**SOURCE DATA**
(* ===== verification/FileWriter.v ===== *)
(** * Writing messages to a file (modules/basic-proto/basic-proto.c)

    The file writer collects [flush_lines] messages and writes them with one
    call of [writev]; what the system did not take is kept and written before
    anything else.  The file is the transport of the clients: its answers to
    [write] and [writev], and the bytes it took.  The calls of [lseek] and
    [fsync] are left out. *)
From S2P Require Import Prelude Buffer ProtoClient.

Record LogProtoFileWriter := mkFileWriter {
  fw_file : LogTransport;
  fw_partial : option bytes;
  fw_partial_len : Z;
  fw_partial_pos : Z;
  fw_buf_size : Z;
  fw_buffer : list bytes;            (* the first buf_count entries *)
  fw_sum_len : Z;
  fw_acked : Z
}.

Definition fw_buf_count (self : LogProtoFileWriter) : Z := lenZ (fw_buffer self).

(** IOV_MAX of the host. *)
Definition log_proto_file_writer_new (iov_max : Z) (file : LogTransport) (flush_lines : Z) : LogProtoFileWriter :=
  let flush_lines := if bool_decide (flush_lines = 0) then 1 else flush_lines in
  let flush_lines := if bool_decide (flush_lines > iov_max) then iov_max else flush_lines in
  mkFileWriter file None 0 0 flush_lines [] 0 0.

Definition with_file (self : LogProtoFileWriter) (file : LogTransport) : LogProtoFileWriter :=
  mkFileWriter file (fw_partial self) (fw_partial_len self) (fw_partial_pos self) (fw_buf_size self) (fw_buffer self) (fw_sum_len self) (fw_acked self).
Definition with_rest (self : LogProtoFileWriter) (partial : option bytes) (len pos : Z) : LogProtoFileWriter :=
  mkFileWriter (fw_file self) partial len pos (fw_buf_size self) (fw_buffer self) (fw_sum_len self) (fw_acked self).
Definition with_lines (self : LogProtoFileWriter) (buffer : list bytes) (sum_len : Z) : LogProtoFileWriter :=
  mkFileWriter (fw_file self) (fw_partial self) (fw_partial_len self) (fw_partial_pos self) (fw_buf_size self) buffer sum_len (fw_acked self).
(** [log_proto_msg_ack]: one message is acknowledged. *)
Definition fw_msg_ack (self : LogProtoFileWriter) : LogProtoFileWriter :=
  mkFileWriter (fw_file self) (fw_partial self) (fw_partial_len self) (fw_partial_pos self) (fw_buf_size self) (fw_buffer self) (fw_sum_len self) (fw_acked self + 1).

(** The first entry that was not written whole, the entries behind it, and
    the length up to its end.  Running past the entries is an error that
    nothing checks. *)
Fixpoint first_cut (rc sum : Z) (cur : bytes) (rest : list bytes) : outcome (bytes * list bytes * Z) :=
  if bool_decide (rc > sum) then
    match rest with
    | b :: rest => first_cut rc (sum + lenZ b) b rest
    | [] => Abort
    end
  else Ret (cur, rest, sum).

(** The rest is copied; [g_malloc] of no bytes is NULL. *)
Definition keep_rest (self : LogProtoFileWriter) (rc : Z) (cur : bytes) (rest : list bytes) (sum : Z) : LogProtoFileWriter :=
  let ofs := sum - rc in
  let partial := sub cur (lenZ cur - ofs) (lenZ cur) ++ concat rest in
  with_rest self (match partial with [] => None | _ => Some partial end) (lenZ partial) 0.

Definition log_proto_file_writer_flush (self : LogProtoFileWriter) : outcome (LogProtoStatus * LogProtoFileWriter) :=
  match fw_buffer self with
  | [] => Ret (LPS_SUCCESS, self)
  | b :: bs =>
      let '(rc, file) := log_transport_write (fw_file self) (concat (fw_buffer self)) in
      let self := with_file self file in
      match rc with
      | WAgain | WError => Ret (LPS_ERROR, with_lines self (take (length bs) (fw_buffer self)) (fw_sum_len self))
      | WIntr => Ret (LPS_SUCCESS, self)
      | WDone rc =>
          let! self := (if bool_decide (rc <> fw_sum_len self) then
                          let! (cur, rest, sum) := first_cut rc (lenZ b) b bs in
                          Ret (keep_rest self rc cur rest sum)
                        else Ret self) in
          Ret (LPS_SUCCESS, with_lines self [] 0)
      end
  end.

(** There is still some data from the previous call. *)
Definition write_partial (self : LogProtoFileWriter) (partial : bytes) : LogProtoStatus * LogProtoFileWriter :=
  let len := fw_partial_len self - fw_partial_pos self in
  let '(rc, file) := log_transport_write (fw_file self) (sub partial (fw_partial_pos self) (fw_partial_len self)) in
  let self := with_file self file in
  match rc with
  | WError => (LPS_ERROR, self)
  | WAgain | WIntr => (LPS_SUCCESS, self)
  | WDone rc => if bool_decide (rc <> len) then (LPS_SUCCESS, with_rest self (Some partial) (fw_partial_len self) (fw_partial_pos self + rc))
                else (LPS_SUCCESS, with_rest self None (fw_partial_len self) (fw_partial_pos self))
  end.

(** The new message goes to the buffer, which is written when it is full. *)
Definition register_message (self : LogProtoFileWriter) (msg : bytes) : outcome (LogProtoStatus * bool * LogProtoFileWriter) :=
  let self := with_lines self (fw_buffer self ++ [msg]) (s32 (fw_sum_len self + lenZ msg)) in
  let! (result, self) := (if bool_decide (fw_buf_count self = fw_buf_size self) then log_proto_file_writer_flush self else Ret (LPS_SUCCESS, self)) in
  Ret (result, bool_decide (result = LPS_SUCCESS), fw_msg_ack self).

Definition log_proto_file_writer_post (self : LogProtoFileWriter) (msg : bytes) : outcome (LogProtoStatus * bool * LogProtoFileWriter) :=
  let! (rc, self) := (if bool_decide (fw_buf_count self >= fw_buf_size self) then log_proto_file_writer_flush self else Ret (LPS_SUCCESS, self)) in
  if bool_decide (rc <> LPS_SUCCESS) || bool_decide (fw_buf_count self >= fw_buf_size self) then Ret (rc, false, self)
  else
    match fw_partial self with
    | Some partial => let '(st, self) := write_partial self partial in Ret (st, false, self)
    | None => register_message self msg
    end.

Definition log_proto_file_writer_prepare (self : LogProtoFileWriter) : bool :=
  bool_decide (fw_buf_count self > 0) || (if fw_partial self is Some _ then true else false).

(** * The file holds the messages that were consumed *)

(** What was cut off the last write. *)
Definition rest_of (self : LogProtoFileWriter) : bytes :=
  match fw_partial self with Some p => sub p (fw_partial_pos self) (fw_partial_len self) | None => [] end.
Definition file_of (self : LogProtoFileWriter) : bytes := tr_wire (fw_file self).

Definition drop_last (l : list bytes) : list bytes := take (length l - 1) l.

(** The messages [kept] are in the file, in the rest, and in the buffer. *)
Record fw_ok (self : LogProtoFileWriter) (kept : list bytes) : Prop := {
  fw_size : 0 < fw_buf_size self;
  fw_count : fw_buf_count self <= fw_buf_size self;
  fw_sum : lenZ (concat (fw_buffer self)) <= fw_sum_len self;
  fw_rest : match fw_partial self with Some p => fw_partial_len self = lenZ p /\ 0 <= fw_partial_pos self <= lenZ p /\ fw_buffer self = [] | None => True end;
  fw_content : exists done, kept = done ++ fw_buffer self /\ file_of self ++ rest_of self = concat done
}.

**WORK INSTRUCTIONS**
Set down, unchanged, only those lines above that fall between the line with "[] => Abort" and the line with "(** There is", the two end lines included.

**RESPONSE TO THE EXERCISE**
    | [] => Abort
    end
  else Ret (cur, rest, sum).

(** The rest is copied; [g_malloc] of no bytes is NULL. *)
Definition keep_rest (self : LogProtoFileWriter) (rc : Z) (cur : bytes) (rest : list bytes) (sum : Z) : LogProtoFileWriter :=
  let ofs := sum - rc in
  let partial := sub cur (lenZ cur - ofs) (lenZ cur) ++ concat rest in
  with_rest self (match partial with [] => None | _ => Some partial end) (lenZ partial) 0.

Definition log_proto_file_writer_flush (self : LogProtoFileWriter) : outcome (LogProtoStatus * LogProtoFileWriter) :=
  match fw_buffer self with
  | [] => Ret (LPS_SUCCESS, self)
  | b :: bs =>
      let '(rc, file) := log_transport_write (fw_file self) (concat (fw_buffer self)) in
      let self := with_file self file in
      match rc with
      | WAgain | WError => Ret (LPS_ERROR, with_lines self (take (length bs) (fw_buffer self)) (fw_sum_len self))
      | WIntr => Ret (LPS_SUCCESS, self)
      | WDone rc =>
          let! self := (if bool_decide (rc <> fw_sum_len self) then
                          let! (cur, rest, sum) := first_cut rc (lenZ b) b bs in
                          Ret (keep_rest self rc cur rest sum)
                        else Ret self) in
          Ret (LPS_SUCCESS, with_lines self [] 0)
      end
  end.

(** There is still some data from the previous call. *)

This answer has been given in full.